NTRK-rearranged uterine sarcoma is a recently described entity that represents a subset
of uterine sarcomas with distinct clinicopathological features. From a molecular point
of view, this tumour is defined by NTRK gene rearrangement, resulting in overexpression
or constitutive activation of Trk receptors. The presence of NTRK fusion is indicative
of treatment response with a selective small-molecule inhibitor of the Trk kinases.
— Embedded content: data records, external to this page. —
(** ** What the queue does not keep

    Two items queued within a second are handed out in the order of their ids, and
    one that failed lets a later one of the same transfer go first, so the commit
    of a transfer can run before its finalization. *)
Lemma commit_before_finalization :
  claims (run_engine ([AEnqueue 100 (lit "finalize:t") KIND_FINALIZE (Some (lit "t")) [];
                       AEnqueue 100 (lit "committed:t") KIND_OUTGOING_COMMITTED (Some (lit "t")) []] ++ claim_at 100))
  = [lit "committed:t"].
Proof. by vm_compute. Qed.

Lemma retry_lets_the_commit_pass :
  claims (run_engine (queued ++ claim_at 102 ++ [ATask 0 (AReturn (Some [])); ATask 0 (ASettle 102 true); ATask 0 ADropSlot]
                      ++ claim_at 102))
  = [lit "finalize:t"; lit "committed:t"].
Proof. by vm_compute. Qed.

(** An item that ends its process each time is tried again for ever. *)
Lemma crashing_item_is_not_given_up :
  times (lit "finalize:t")
    (claims (run_engine (take 1 queued ++ mjoin (replicate 20 (claim_at 200 ++ [ARestart 200 true]))))) = 20%nat.
Proof. by vm_compute. Qed.

(** An append between the reading of the delay and the wait wakes nobody: the
    drain waits its thirty seconds with an item due. *)
Lemma append_is_not_noticed :
  let y := run_engine ([AReadBusy; AClaim 100 true; AMeasure 100 true] ++ take 1 queued ++ [ANotify; APark]) in
  drain y = Waiting 30 false ∧ (claim_next_transfer_work [] 100 (db y)).2 ≠ None.
Proof. by vm_compute. Qed.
Here, we report a case of an NTRK-rearranged sarcoma of the uterine cervix in a 43-year-old
patient, measuring 80 mm in its largest dimension, with a novel NUMA1-NTRK1 fusion,
not previously reported in NTRK-rearranged uterine sarcomas or other NTRK-rearranged
tumours. The fusion, involving NUMA1 exon 14 (NM_006185.4) and NTRK1 exon 11 (NM_002529.4),
was identified by next-generation sequencing (NGS) studies (FusionPlex Pan Solid Tumor
v2 panel). Although the presence of NTRK fusion has been reported in a variety of
neoplasms, a fusion involving NUMA1 (nuclear mitotic apparatus protein 1) and a tyrosine
kinase partner has previously been reported in human neoplasms only in a handful of
cases. The resulting fusion protein comprises the oligomerization domain of NUMA1,
which is predicted to cause constant activation of the tyrosine kinase domain of NTRK1.
The recognition and accurate diagnosis of these tumours are important due to the availability
of potential targeted therapeutic options.